I don’t think that such a post would imply “in order to get humans to believe them” anywhere near as much as this one did. Not every post implies the same things, after all!
Jiro
I wasn’t talking about human behavior or psychology.
If you do not intend to get humans to believe the arguments, you are correct that epistemic learned helplessness doesn’t apply. I do find this sort of odd, however.
To elaborate on my objection: you seem to be making extremely fine distinctions that have no practical difference whatsoever.
Heated rhetoric leads to violence because the more urgent and the more threatening you make something sound, the more you encourage people to take matters into their own hands. It’s not possible to claim that a small group of people may be leading to the extinction of humanity without encouraging violence, because the urgency and the size of the threat go hand in hand with using violence to stop it.

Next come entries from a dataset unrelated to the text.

Lemma inv_pop_expand E cur o closed gs m o' :
  inv self start goal [] cur E (mkAStar o closed gs) →
  o ≡ₚ m :: o' → HeapqSpec.is_heap f_score o' →
  position m ∉ closed → position m ≠ goal → good m →
  inv self start goal (get_neighbors (position m)) (position m)
      (<[position m := m]> E) (mkAStar o' ({[position m]} ∪ closed) gs)
  ∧ wellformed start m.
Proof.
  intros [Hheap Hdom Hgoal Hstart Hwf Hopen Hexp Hsc Hoff] Hperm Hheap' Hclosed Hng Hgood.
  simpl in *.
  assert (m ∈ o) as Hmo by (rewrite Hperm; left).
  assert (∀ n, n ∈ o → n = m ∨ n ∈ o') as Hin
    by (intros n Hn; rewrite Hperm in Hn; by apply elem_of_cons in Hn).
  assert (∀ n, n ∈ o' → n ∈ o) as Hsub by (intros n Hn; rewrite Hperm; by right).
  assert (E !! position m = None) as Hfresh.
  { apply not_elem_of_dom. by rewrite Hdom. }
  assert (∀ k m', E !! k = Some m' → <[position m := m]> E !! k = Some m') as Hmono.
  { intros k m' Hk. rewrite lookup_insert_ne; [done|]. intros <-. congruence. }
  split; [|by apply Hwf].
  constructor; simpl; try done.
  - by rewrite dom_insert_L, Hdom.
  - intros [Hg%elem_of_singleton|?]%elem_of_union; [congruence|done].
  - destruct Hstart as [?|Hs]; [left; by apply elem_of_union_r|].
    destruct (Hin _ Hs) as [<-|?]; [left|by right].
    apply elem_of_union_l, elem_of_singleton. done.
  - intros n Hn. by apply Hwf, Hsub.
  - intros n Hn Hg. apply (shape_mono E); [done|]. apply Hopen; [by apply Hsub|done].
  - intros p m' Hm'. destruct (decide (p = position m)) as [->|Hne].
    + rewrite lookup_insert_eq in Hm'. injection Hm' as <-. split; [done|].
      apply (shape_mono E); [done|]. by apply Hopen.
    + rewrite lookup_insert_ne in Hm' by done.
      destruct (Hexp p m' Hm') as [? ?]. split; [done|]. by apply (shape_mono E).
  - intros q g Hg. destruct (Hsc q g Hg) as [?|(n & Hn & Hpos & ?)];
      [left; by apply elem_of_union_r|].
    destruct (Hin _ Hn) as [->|?]; [left|right; by exists n].
    apply elem_of_union_l, elem_of_singleton. done.
  - intros p m' q Hm' Hq Hgood'. destruct (decide (p = position m)) as [->|Hne].
    + left. done.
    + rewrite lookup_insert_ne in Hm' by done.
      destruct (Hoff p m' q Hm' Hq Hgood') as [[_ H]|[?|(n & Hn & Hpos & ?)]].
      * by apply elem_of_nil in H.
      * right. left. by apply elem_of_union_r.
      * destruct (Hin _ Hn) as [->|?]; [right; left|right; right; by exists n].
        apply elem_of_union_l, elem_of_singleton. done.
Qed.

(** ** One turn of the loop *)

Lemma cell_in_cells u v :
  0 ≤ u ≤ width → 0 ≤ v ≤ height → cell u v ∈ rectangle_cells start goal.
Proof.
  intros Hu Hv. unfold rectangle_cells.
  apply elem_of_list_to_set, list_elem_of_bind. exists u. split.
  - apply list_elem_of_bind. exists v. split; [apply list_elem_of_singleton; done|].
    apply elem_of_seqZ. lia.
  - apply elem_of_seqZ. lia.
Qed.

Lemma inv_closed_rectangle pending cur E st :
  inv self start goal pending cur E st → closed_set st ⊆ rectangle_cells start goal.
Proof.
  intros Hinv p Hp.
  rewrite <- (inv_dom _ _ _ _ _ _ _ Hinv) in Hp. apply elem_of_dom in Hp as [m Hm].
  destruct (inv_expanded _ _ _ _ _ _ _ Hinv p m Hm) as [<- (u & v & Hu & Hv & -> & _)].
  by apply cell_in_cells.
Qed.

Lemma heuristic_distance p q : heuristic p q = manhattan_distance p q.
Proof. done. Qed.

Lemma astar_step_inv E st cur :
  inv self start goal [] cur E st →
  (∃ r, astar_step self start goal st = Returned r
        ∧ manhattan_length r = manhattan_distance start goal
        ∧ head r = Some start ∧ last r = Some goal)
  ∨ (∃ E' cur' st',
       astar_step self start goal st = Running st'
       ∧ inv self start goal [] cur' E' st'
       ∧ (turns_left start goal st' < turns_left start goal st)%nat).
Proof.
  intros Hinv. destruct st as [o closed gs].
  destruct (good_open E _ cur Hinv) as (n0 & Hn0 & Hgood0). simpl in Hn0.
  assert (o ≠ []) as Hne by (intros ->; by apply elem_of_nil in Hn0).
  destruct (pop_spec o (inv_heap _ _ _ _ _ _ _ Hinv) Hne) as (m & o' & Hpop & Hperm & Hheap' & Hmin).
  assert (m ∈ o) as Hmo by (rewrite Hperm; left).
  assert (good m) as Hgood.
  { unfold AStarSpec.good in *. specialize (Hmin n0 Hn0). lia. }
  pose proof (inv_wf _ _ _ _ _ _ _ Hinv m Hmo) as [Hlen Hlast].
  pose proof (inv_open _ _ _ _ _ _ _ Hinv m Hmo Hgood) as Hshape.
  unfold astar_step. simpl. rewrite Hpop.
  case_bool_decide as Hgoal.
  { (* the goal is reached *)
    left. exists (reverse (chain_positions m)). split; [done|].
    rewrite manhattan_length_reverse, head_reverse, last_reverse.
    destruct (chain_positions_cons m) as [l Hl]. rewrite Hl in *.
    split; [|split; [done|by rewrite <- Hgoal]].
    pose proof (manhattan_length_lower _ _ _ Hlast) as Hlow.
    rewrite manhattan_distance_sym in Hlow.
    assert (manhattan_distance start (position m) = manhattan_distance start goal) as Hd
      by (by rewrite Hgoal).
    rewrite <- cell_goal in Hgoal.
    destruct (shape_coordinates E m _ _ Hshape Hgoal) as (_ & _ & Hf & _).
    unfold AStarSpec.good in Hgood. rewrite heuristic_distance in Hgood. lia. }
  case_bool_decide as Hclosed.
  { (* a stale entry *)
    right. exists E, cur, (mkAStar o' closed gs). split; [done|]. split.
    - by apply (inv_pop_stale E cur o closed gs m o').
    - unfold turns_left. simpl. rewrite (Permutation_length Hperm). simpl. lia. }
  (* an expansion *)
  destruct (inv_pop_expand E cur o closed gs m o' Hinv Hperm Hheap' Hclosed Hgoal Hgood)
    as [Hinv1 Hwfm].
  destruct (inv_relax_all (<[position m := m]> E) ({[position m]} ∪ closed) m
              (get_neighbors (position m)) o' gs Hinv1) as (o2 & gs2 & Efold & Hinv2 & Hlen2).
  { apply lookup_insert_eq. }
  { done. }
  { done. }
  right. exists (<[position m := m]> E), (position m),
    (mkAStar o2 ({[position m]} ∪ closed) gs2).
  rewrite Efold. split; [done|]. split; [done|].
  pose proof (subseteq_size _ _ (inv_closed_rectangle _ _ _ _ Hinv2)) as Hsize.
  simpl in Hsize. rewrite size_union in Hsize by set_solver.
  rewrite size_singleton in Hsize.
  unfold turns_left. simpl. rewrite size_union by set_solver. rewrite size_singleton.
  rewrite (Permutation_length Hperm). simpl.
  assert (length (get_neighbors (position m)) = 4%nat) as H4
    by (by destruct (position m)).
  lia.
Qed.

(** ** The whole loop *)

Lemma astar_loop_returns fuel : ∀ E st cur,
  inv self start goal [] cur E st →
  (turns_left start goal st < fuel)%nat →
  ∃ r, astar_loop self start goal fuel st = Some r
       ∧ manhattan_length r = manhattan_distance start goal
       ∧ head r = Some start ∧ last r = Some goal.
Proof.
  induction fuel as [|fuel IH]; intros E st cur Hinv Hfuel; [lia|].
  simpl.
  destruct (astar_step_inv E st cur Hinv)
    as [(r & -> & Hr)|(E' & cur' & st' & -> & Hinv' & Hless)].
  - by exists r.
  - apply (IH E' st' cur' Hinv'). lia.
Qed.

Lemma astar_loop_more_fuel fuel : ∀ st r k,
  astar_loop self start goal fuel st = Some r →
  astar_loop self start goal (fuel + k) st = Some r.
Proof.
  induction fuel as [|fuel IH]; intros st r k H; [done|].
  simpl in *. destruct (astar_step self start goal st); [|done]. by apply IH.
Qed.

Lemma inv_init : inv self start goal [] start ∅ (astar_init start goal).
Proof.
  unfold astar_init. change (Heapq.heappush node_lt [] ?x) with [x].
  constructor; simpl.
  - intros i Hi x y Hx Hy. destruct i as [|i]; [done|]. simpl in Hx.
    by rewrite lookup_nil in Hx.
  - by rewrite dom_empty_L.
  - apply not_elem_of_empty.
  - right. apply list_elem_of_singleton. done.
  - intros n ->%list_elem_of_singleton. split; simpl; [lia|done].
  - intros n ->%list_elem_of_singleton _. apply start_shape.
  - intros p m Hm. by rewrite lookup_empty in Hm.
  - intros q g Hg. apply lookup_singleton_Some in Hg as [<- <-]. right.
    eexists. split; [apply list_elem_of_singleton; done|]. simpl. split_and!; done.
  - intros p m q Hm. by rewrite lookup_empty in Hm.
Qed.

End Search.

(** The search returns, and its path is a shortest one. *)
Lemma astar_shortest self start goal :
  (∀ p, in_rectangle start goal p → p ∉ obstacles self) →
  ∃ pth,
    (∀ fuel, (4 * size (rectangle_cells start goal) + 2 ≤ fuel)%nat →
             astar self start goal fuel = Some pth)
    ∧ manhattan_length pth = manhattan_distance start goal
    ∧ head pth = Some start ∧ last pth = Some goal.
Proof.
  intros Hfree. unfold astar. case_bool_decide as Heq.
  { subst goal. exists [start]. split; [done|]. split; [|done].
    unfold manhattan_distance. simpl. lia. }
  destruct (astar_loop_returns self start goal Hfree
              (4 * size (rectangle_cells start goal) + 2) ∅ (astar_init start goal) start)
    as (r & Hr & Hlen & Hhead & Hlast).
  - by apply inv_init.
  - unfold turns_left, astar_init.
    change (Heapq.heappush node_lt [] ?x) with [x].
    cbn [open_set closed_set length]. rewrite size_empty. lia.
  - exists r. split; [|done]. intros fuel Hfuel.
    replace fuel with ((4 * size (rectangle_cells start goal) + 2)
                       + (fuel - (4 * size (rectangle_cells start goal) + 2)))%nat by lia.
    by apply astar_loop_more_fuel.
Qed.

End AStarFacts.

(** * The paths of the search, whatever the obstacles *)

Module TraceFacts.
Import Router RouterSpec TraceSpec.

Section Search.

Variable self : ManhattanRouter.
Variables start goal : Pos.

Local Abbreviation child := (AStarSpec.child self goal).
Local Abbreviation start_node := (AStarSpec.start_node start goal).

Lemma chain_ok_mono closed closed' n :
  closed ⊆ closed' → chain_ok start closed n → chain_ok start closed' n.
Proof.
  intros Hsub (Hlast & Hsteps & Hpar). split; [done|]. split; [done|].
  destruct (parent n); [|done]. destruct Hpar as [Hnd Hin]. split; [done|].
  intros p Hp. by apply Hsub, Hin.
Qed.

(** The chain of an expanded node has no repeated cell. *)
Lemma chain_ok_nodup closed n :
  chain_ok start closed n → position n ∉ closed →
  NoDup (chain_positions n)
  ∧ ∀ p, p ∈ chain_positions n → p ∈ ({[position n]} ∪ closed : gset Pos).
Proof.
  intros (_ & _ & Hpar) Hn. destruct n as [f pos g [par|]]; simpl in *.
  - destruct Hpar as [Hnd Hin]. split.
    + apply NoDup_cons. split; [|done]. intros Hp. by apply Hn, Hin.
    + intros p [->|Hp]%elem_of_cons;
        [apply elem_of_union_l, elem_of_singleton; done|by apply elem_of_union_r, Hin].
  - split; [apply NoDup_singleton|].
    intros p ->%list_elem_of_singleton. apply elem_of_union_l, elem_of_singleton. done.
Qed.

Lemma child_chain_ok closed m q :
  chain_ok start closed m →
  NoDup (chain_positions m) →
  (∀ p, p ∈ chain_positions m → p ∈ closed) →
  q ∈ get_neighbors (position m) →
  chain_ok start closed (child m q).
Proof.
  intros (Hlast & Hsteps & _) Hnd Hin Hq.
  destruct (AStarFacts.chain_positions_cons m) as [l Hl].
  unfold chain_ok. change (chain_positions (child m q)) with (q :: chain_positions m).
  change (parent (child m q)) with (Some m).
  split; [|split; [|done]].
  - rewrite Hl in *. by rewrite last_cons_cons.
  - rewrite Hl in *. split; [|done]. by apply AStarFacts.neighbor_distance.
Qed.

(** ** One neighbour *)

Lemma trace_relax pending o closed gs m q :
  trace_inv start goal (q :: pending) (position m) (mkAStar o closed gs) →
  chain_ok start closed m →
  NoDup (chain_positions m) →
  (∀ p, p ∈ chain_positions m → p ∈ closed) →
  q ∈ get_neighbors (position m) →
  ∃ o' gs',
    relax self goal m closed (o, gs) q = (o', gs')
    ∧ trace_inv start goal pending (position m) (mkAStar o' closed gs').
Proof.
  intros [Hheap Hgoal Hstart Hchain Hsc Hfr] Hm Hnd Hin Hq.
  simpl in *. rewrite AStarFacts.relax_unfold.
  case_bool_decide as Hclosed.
  { exists o, gs. split; [done|]. constructor; simpl; try done.
    intros p q' Hp Hq'.
    destruct (Hfr p q' Hp Hq') as [[-> Hin']|H]; [|by right].
    apply elem_of_cons in Hin' as [->|Hin']; [right; by left|left; done]. }
  destruct (match gs !! q with
            | Some g => bool_decide (g_score m + AStarSpec.step_cost self m q < g)
            | None => true
            end) eqn:Htest.
  - destruct (AStarFacts.push_spec o (child m q) Hheap) as [Hheap' Hperm].
    eexists _, _. split; [done|].
    assert (∀ n, n ∈ o → n ∈ Heapq.heappush node_lt o (child m q)) as Hsub
      by (intros n Hn; rewrite Hperm; by right).
    assert (child m q ∈ Heapq.heappush node_lt o (child m q)) as Hnew
      by (rewrite Hperm; left).
    constructor; simpl; try done.
    + destruct Hstart as [?|?]; [by left|right; by apply Hsub].
    + intros n Hn. rewrite Hperm in Hn.
      apply elem_of_cons in Hn as [->|Hn]; [|by apply Hchain].
      by apply child_chain_ok.
    + intros q' g Hg. destruct (decide (q' = q)) as [->|Hne].
      * right. by exists (child m q).
      * rewrite lookup_insert_ne in Hg by done.
        destruct (Hsc q' g Hg) as [?|(n & Hn & ?)]; [by left|right].
        exists n. split; [by apply Hsub|done].
    + intros p q' Hp Hq'.
      destruct (Hfr p q' Hp Hq') as [[-> Hin']|[?|(n & Hn & ?)]].
      * apply elem_of_cons in Hin' as [->|Hin']; [|left; done].
        right. right. by exists (child m q).
      * right. by left.
      * right. right. exists n. split; [by apply Hsub|done].
  - destruct (gs !! q) as [g0|] eqn:Hg0; [|done].
    exists o, gs. split; [done|]. constructor; simpl; try done.
    intros p q' Hp Hq'.
    destruct (Hfr p q' Hp Hq') as [[-> Hin']|H]; [|by right].
    apply elem_of_cons in Hin' as [->|Hin']; [|left; done].
    right. destruct (Hsc q g0 Hg0) as [?|?]; [by left|by right].
Qed.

You seem to think that just because you don’t say some magic words like “murderer”, then you haven’t encouraged violence. I don’t really see any reasoning here as to why these words are much worse than the ones you think are okay to use. Just because you don’t call someone evil doesn’t mean you aren’t pushing the urgency of “we’re all going to die unless we do something” and thus leading to violence. My only guess here is that since people think it’s okay to kill murderers, calling someone a murderer encourages violence. But people also think it’s okay to kill someone who poses a huge, urgent, threat.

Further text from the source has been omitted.